Un nom de lieu au dos d’une photo, le seul, le barrage du Châtelot dans le Doubs où la famille se promène, lui donne une hypothèse sur la région où elle doit chercher. Une photographie de la maison familiale derrière laquelle s’aperçoit le clocher de l’église lui permet, point décisif, de trouver le village d’origine de la famille, Clerval, grâce à une recherche sur Google photos. Des échanges avec un mémorialiste du village puis des rencontres sur place lui permettent de confirmer que la famille a bien habité ici, que la maison appartient toujours à Michel, l’une des personnes présente sur les photos. La maison est en vente depuis des années, l’auteure se fait passer pour acheteuse potentielle et ainsi rencontre le vendeur. Un dialogue se noue d’abord méfiant puis peu à peu confiant et même amical avec Michel puis avec d’autres membres de la famille, dont Laurence « la petite fille au pull rayé et à la beauté grave ». La véritable histoire de la famille se dessine et se révèle finalement aussi « romanesque » que la fiction avec son lot de secrets et de drames. Curieusement certains des prénoms choisis dans la fiction se retrouvent dans le réel et surtout la thématique générale de l’abandon est également très présente, notamment au travers de Michel, né de père inconnu et laissé à ses grands-parents au village, tandis que sa mère devenait ouvrière à Lyon. Celui-ci revivra, à l’âge adulte, de façon récurrente, ce sentiment d’abandon au départ de ses deux épouses successives dont la maman de Laurence.

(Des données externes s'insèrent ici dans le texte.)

(** * Workspace Session Gateway: a shallow embedding of the TypeScript sources

    The development follows the repository file by file:

    - [TerminalManager]   init-service/src (pty.ts): the PTY session table;
    - [Gateway]           init-service/src (index.ts, fs.ts, aws.ts): the
                          [updateContent] / [fetchContent] socket handlers;
    - [Aws]               init-service/src/aws.ts: [copyS3Folder];
    - [CodingPage]        src/components/CodingPage.tsx: the client-side merge
                          of directory listings;
    - [FileManager]       frontend/.../utils/file-manager.tsx: [buildFileTree]
                          and [findFileByName];
    - [Protocol]          fs.ts, index.ts, CodingPage.tsx: the listings that reach
                          the client;
    - [TreeShape]         file-manager.tsx: the shape of the tree returned;
    - [Editor]            Editor.tsx: the default selection;
    - [FileTree]          file-manager.tsx: [isChildSelected];
    - [Ws]                index.ts: connections, terminals and their events;
    - [Template]          aws.ts, index.ts: what a provisioning run writes;
    - [Restore]           the workspace's aws.ts: [fetchS3Folder] and the
                          [copyS3Folder] without a ceiling;
    - [Edits]             index.ts: sessions of [updateContent] events;
    - [Landing]           components/file-tree.tsx: [getRandomSlug];
    - [Presentation]      icon.tsx, file-manager.tsx, the code editor: icons and
                          highlighting.

    JavaScript strings are modelled by [string]; objects used as dictionaries
    by [gmap string _]; promises by an explicit state-and-exception monad. *)

From Stdlib Require Import Ascii.
From stdpp Require Import gmap strings list pretty.
From Equations Require Import Equations.
(** ** Failures write nothing; owners and users stay *)

(** X1: an operation that answers with a failure leaves the store as it
    was. *)
Theorem failed_operation_writes_nothing {platform : Platform} o amb u req s :
  failure_of (run o amb u req s).1 ≠ None →
  (run o amb u req s).2 = s.
Proof.
  destruct o; simpl.
  - unfold post_inventory. destruct (negb _); [done|].
    by destruct (insertOne _ _ _).
  - unfold patch_inventory.
    destruct (find_item_patch _ _) as [[i item]|]; [|done].
    by destruct (_ && _).
  - unfold post_recover.
    destruct (find_item _ _ _) as [[i item]|]; [|done].
    destruct (_ || _); [done|]. destruct (strict_eq _ _); [done|].
    destruct (new_Date _); [|done]. destruct (ObjectId_new _); [|done].
    by destruct (recover_txn _ _ _ _).
  - unfold delete_inventory.
    destruct (find_item _ _ _) as [[i item]|]; [|done].
    destruct (delete_refused _ _); [done|].
    by destruct (delete_txn _ _ _).
  - unfold patch_recoveries, matchedCount.
    destruct (negb _); [done|]. destruct (_ =? _)%nat; [done|].
    destruct (recoveries s !! _) eqn:Hr; simpl; [done|].
    intros _. by rewrite updateOne_absent, store_eta.
Qed.

(** User B tries to delete the wallet of user A. *)
Lemma failed_operation_writes_nothing_witness :
  (run (platform := demo) DeleteItem (production 30 "") user_B
     (request_of wallet_id []) store2).2 = store2.
Proof.
  apply (failed_operation_writes_nothing (platform := demo)).
  discriminate.
Defined.
Lemma plot_points_result (w : window) :
  coordinates (plot_points w) = firstn MAX_POINTS (coordinates w) /\
  optimized_path (plot_points w) = optimized_path w.
Proof.
  unfold plot_points. destruct (coordinates w) as [|c cs] eqn:E; [auto|].
  destruct (Nat.ltb_spec MAX_POINTS (length (c :: cs))) as [H|H].
  - cbn. rewrite E. auto.
  - rewrite E. split; [|reflexivity]. symmetry. apply firstn_all2. exact H.
Qed.

(** X16: an import that reads its file to the end keeps the first 3000
    points of the file and no more, reports their number in its last log
    entry, and leaves the stored path of the earlier points as it is; the
    list of rows is built before the cut and has a row for every point of
    the file. *)
Theorem import_keeps_at_most_max_points (filename : string) (lines : list string)
    (w : window) (g : gui) :
  filename <> EmptyString ->
  coordinates (fst (import_file strip py_float format_2f format_exc filename lines None w g)) =
    firstn 3000 (parsed_points strip py_float lines) /\
  (length (coordinates
             (fst (import_file strip py_float format_2f format_exc filename lines None w g)))
   <= 3000)%nat /\
  optimized_path
    (fst (import_file strip py_float format_2f format_exc filename lines None w g)) =
    optimized_path w /\
  list_coords (snd (import_file strip py_float format_2f format_exc filename lines None w g)) =
    coord_items format_2f 0 (parsed_points strip py_float lines) /\
  last (log_view
          (fst (import_file strip py_float format_2f format_exc filename lines None w g)))
    (LogText EmptyString) =
    LogText ("成功导入文件: " ++ filename ++ "，共"
             ++ str_nat (Nat.min 3000 (length (parsed_points strip py_float lines)))
             ++ "个坐标点").
Proof.
  intros Hname. unfold import_file.
  destruct filename as [|a s]; [congruence|].
  destruct (parse_file_result lines w) as [Hc Hp].
  unfold _parse_coordinate_file in *. cbn [fst snd] in *.
  set (w1 := parse_lines strip py_float 1 lines
               (mkWindow [] (optimized_path w) (log_view w))) in *.
  destruct (plot_points_result w1) as [Hc2 Hp2].
  cbn [fst snd log coordinates optimized_path log_view update_coord_list list_coords].
  rewrite Hc2, Hp2, Hc, Hp.
  split; [reflexivity|]. split; [rewrite length_firstn; apply Nat.le_min_l|].
  split; [reflexivity|]. split; [reflexivity|].
  rewrite last_last, length_firstn. reflexivity.
Qed.
(** * pymlstate: the MNIST stream source and the batched Python model state

    A shallow embedding of the two Go packages of the repository:

    - package [mnist]: the binary dataset reader [getMNISTRawData], the
      shuffle [ramdomPermutaion] and the source loop [GenerateStream];
    - package [mlstate]: [PyMLState] with [NewPyMLState], [Write], [Fit],
      [FitMap], [Terminate] and the UDFs [PyMLFit] and [PyMLPredict].

    Go [int] values are [Z]; bytes are [Byte.byte]; [float32] and [float64]
    are IEEE-754 binary floats ([spec_float] at precision 24 and 53); a Go
    run-time panic is the [Panic] outcome; [make] panics on a negative
    length and on a length beyond what the machine allocates, a limit
    the definitions take as a parameter ([Memory]).  What lives outside the
    repository (the file system, [math/rand], [time], the SensorBee [data]
    conversions, the writer the source streams into and the Python
    instance behind [py.ObjectInstance]) is an interface the definitions
    are parametrised by. *)

From Stdlib Require Import ZArith List String Bool Lia Arith QArith Qabs.
From Stdlib Require Import Floats.SpecFloat.
From Stdlib Require Import Sorting.Permutation.
From Stdlib Require Init.Byte.
Import ListNotations.

Set Warnings "-register-all".

Local Open Scope string_scope.
Local Open Scope list_scope.
Local Open Scope Z_scope.

(* ================================================================= *)
(** ** Go run-time basics *)

Module Go.

(** A computation either returns or panics. *)
Inductive panic_kind : Type :=
| IndexOutOfRange
| MakeSliceOutOfRange
| IntnInvalidArgument.

Inductive outcome (A : Type) : Type :=
| Done (a : A)
| Panic (k : panic_kind).
Arguments Done {A} a.
Arguments Panic {A} k.

Definition bind {A B : Type} (m : outcome A) (f : A -> outcome B) : outcome B :=
  match m with
  | Done a => f a
  | Panic k => Panic k
  end.

(** [error] values.  The two sentinels of SensorBee's [core] package are
    compared with [==] in [GenerateStream]; every other error is just a
    message. *)
Inductive error : Type :=
| ErrSourceRewound
| ErrSourceStopped
| io_EOF
| ErrOther (msg : string).

Definition error_eqb (a b : error) : bool :=
  match a, b with
  | ErrSourceRewound, ErrSourceRewound => true
  | ErrSourceStopped, ErrSourceStopped => true
  | io_EOF, io_EOF => true
  | ErrOther x, ErrOther y => String.eqb x y
  | _, _ => false
  end.

(** [l[i]] and [l[i] = v] on a slice; both panic out of range. *)
Definition index {A : Type} (l : list A) (i : nat) : outcome A :=
  match nth_error l i with
  | Some a => Done a
  | None => Panic IndexOutOfRange
  end.
(** * cache2go: the expiring cache table

    A shallow embedding of the [cache2go] package (the cache item of
    [cacheitem.go], the cache table, and the two error values) together
    with the properties of its expiration sweep, its lookup and mutation
    operations and its ranking query.

    Conventions of the embedding.
    - A [*CacheItem] is a location in a heap of items; the table maps keys
      to locations, so that an item reached through the table and the same
      item held by a caller are one object.
    - [time.Duration] and [int64] are integers of 64 bits: the values are
      kept in [Z] and every operation that can leave the range wraps
      ([int64]).  [time.Time] is an instant in nanoseconds; [Time.Sub]
      saturates as the Go library documents.
    - [time.Now()] reads a clock: the n-th reading of a run is [clock n].
    - The program is run by one goroutine.  Mutex operations are left out
      of the sequential operations; the entry lock of [KeepAlive] is
      modelled on its own, as the transition system [entry_step], and the
      calls on the lock of the table are put back in the functions named
      [..._mu], which compute what the sequential operations compute.
    - Callbacks and the data loader are opaque to the package.  A call of
      one of them is recorded in the [history] of the run, in program
      order, together with the mutations of the entry map and the entries
      into [expirationCheck].  Callbacks do not call back into the table;
      the loader may allocate and change items, not the table.
    - The timer of the table is its duration and whether it is pending;
      its firing, which starts [expirationCheck] in a goroutine of its
      own, is a call of [expirationCheck] like any other.
    - Dereferencing a location that holds no item is the run-time panic of
      Go ([None] in the monad [M]).  Diagnostic logging is left out.

    The packages [geecache/lru] and [geecache] of the repository follow,
    in the modules [lru] and [geecache], each with its conventions at its
    head. *)

From stdpp Require Import base option list gmap strings sorting.
From Stdlib Require Import ZArith Lia.

Local Open Scope Z_scope.
Lemma no_run_raises_index_error_witness :
  Broken.run ["prog"; "https://www.volby.cz/noanchor"; "out.csv"]
  = ([Head (str "https://www.volby.cz/noanchor");
      Get (str "https://www.volby.cz/noanchor");
      Get (SITE ++ str "ps311?obec=1")], Raise AttributeError)
  ∧ AttributeError ≠ IndexError.
Proof.
  assert (Hrun : @main ascii_python Broken.web Broken.disk
                   (str <$> ["prog"; "https://www.volby.cz/noanchor";
                             "out.csv"]) []
                 = ([Head (str "https://www.volby.cz/noanchor");
                     Get (str "https://www.volby.cz/noanchor");
                     Get (SITE ++ str "ps311?obec=1")],
                    Raise AttributeError))
    by (vm_compute; reflexivity).
  split; [exact Hrun|].
  exact (proj1 (@no_run_raises_index_error ascii_python Broken.web Broken.disk _ _ _
                  Hrun)).
Defined.

Lemma requests_stay_on_site_witness :
  Forall under_site
    (requested (Site.run ["prog"; "praha"; "out.csv"]).1)
  ∧ probed (Site.run ["prog"; "praha"; "out.csv"]).1 = [].
Proof.
  assert (Hargs : @validate_arguments ascii_python
                    (str <$> ["prog"; "praha"; "out.csv"]) []
                  = ([], Ok (str "praha", str "out.csv")))
    by (vm_compute; reflexivity).
  assert (Hrun : @main ascii_python Site.web Site.disk
                   (str <$> ["prog"; "praha"; "out.csv"]) []
                 = ((Site.run ["prog"; "praha"; "out.csv"]).1, Ok tt))
    by (vm_compute; reflexivity).
  destruct (@requests_stay_on_site ascii_python Site.web Site.disk _ _ _ _ _
              Hargs Hrun) as (_ & _ & Hname).
  apply Hname. vm_compute. reflexivity.
Defined.

Lemma header_without_duplicates_witness :
  NoDup (fixed_columns
           ++ ordered_party_names [(2, str "Party B"); (1, str "Party A")])
  ∧ ¬ NoDup (fixed_columns ++ ordered_party_names [(1, k_registered)]).
Proof.
  split.
  - apply header_without_duplicates. intros code name Hin Hfixed.
    rewrite !elem_of_cons, elem_of_nil in Hin.
    unfold fixed_columns in Hfixed.
    rewrite !elem_of_cons, elem_of_nil in Hfixed.
    destruct Hin as [[= -> ->]|[[= -> ->]|[]]];
      by destruct Hfixed as [?|[?|[?|[?|[?|[]]]]]].
  - intros Hnodup.
    apply (proj1 (header_without_duplicates [(1, k_registered)]) Hnodup
             1 k_registered); [left|].
    unfold fixed_columns. set_solver.
Defined.

Lemma fetch_district_data_result_witness :
  ∃ district_data ordered_parties,
    @fetch_district_data ascii_python Site.web (SITE ++ str "ps311?obec=1") []
    = ([Get (SITE ++ str "ps311?obec=1")],
       Ok (district_data, ordered_parties))
    ∧ StronglySorted (key_le fst) ordered_parties.
Proof.
  pose proof (@fetch_district_data_result ascii_python Site.web
                (SITE ++ str "ps311?obec=1") []) as Hres.
  assert (Hget : @http_get Site.web (SITE ++ str "ps311?obec=1")
                 = Some Site.results_1) by (vm_compute; reflexivity).
  rewrite Hget in Hres.
  destruct Hres as (d & op & Hrun & Hsorted & _).
  by exists d, op.
Defined.

Lemma locator_ignores_case_witness :
  @get_url_from_name ascii_python Site.web (str "PRAHA") []
  = @get_url_from_name ascii_python Site.web (str "praha") [].
Proof.
  apply (@locator_ignores_case ascii_python Site.web); vm_compute; reflexivity.
Defined.

Lemma extracted_texts_are_clean_witness :
  clean (clean ([nbsp] ++ str " 1" ++ [nbsp] ++ str "000 "))
  = clean ([nbsp] ++ str " 1" ++ [nbsp] ++ str "000 ")
  ∧ clean ([nbsp] ++ str " 1" ++ [nbsp] ++ str "000 ") = str "1000".
Proof.
  split.
  - apply (proj1 (@extracted_texts_are_clean ascii_python)).
  - vm_compute. reflexivity.
Defined.

Lemma party_columns_follow_smallest_code_witness :
  let found := [(5, str "B"); (3, str "A"); (1, str "B")] in
  precedes (str "B") (str "A") (ordered_party_names found)
  ∧ ∃ code_b, (code_b, str "B") ∈ found
              ∧ ∀ code_a, (code_a, str "A") ∈ found → code_b ≤ code_a.
Proof.
  cbv zeta.
  assert (Hp : precedes (str "B") (str "A")
                 (ordered_party_names
                    [(5, str "B"); (3, str "A"); (1, str "B")])).
  { exists [], [], []. vm_compute. reflexivity. }
  split; [exact Hp|].
  exact (party_columns_follow_smallest_code _ _ _ Hp).
Defined.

La deuxième partie du livre est le journal de création, tenu par Isabelle Monnin pendant tout son processus de travail, couvrant essentiellement le temps de l’enquête mais incluant aussi de façon plus brève le temps du roman. Elle y fait part de ses avancées et de ses doutes comme de ses interrogations éthiques sur sa démarche et sur l’appropriation qu’elle opère des photographies et de ceux qui y sont représentés. Elle note ce que « les gens dans l’enveloppe » renvoient d’échos à sa propre histoire comme à celle de sa famille. L’ancrage géographique et social est le même : son village d’origine est à soixante kilomètres de Clerval, les gens dans l’enveloppe renvoient à ce même parcours plurigénérationnel d’ascension dans la France du 20eme siècle, grands-parents campagnards pauvres, parents partis à la ville, ouvriers ou employés, adultes d’aujourd’hui, écrivain et journaliste (elle-même) ou cadre dans la fonction publique (Laurence). A posteriori Isabelle Monnin comprend bien que c’est cet air de familiarité avec ce qu’elle connaît qui l’a attiré vers ces photos sans qu’elle en soit consciente. Et c’est cette proximité qui a rendu plus facile ensuite l’instauration d’une véritable complicité entre « les gens dans l’enveloppe » et elle-même, faisant de ses interlocuteurs des participants très impliqués dans le projet.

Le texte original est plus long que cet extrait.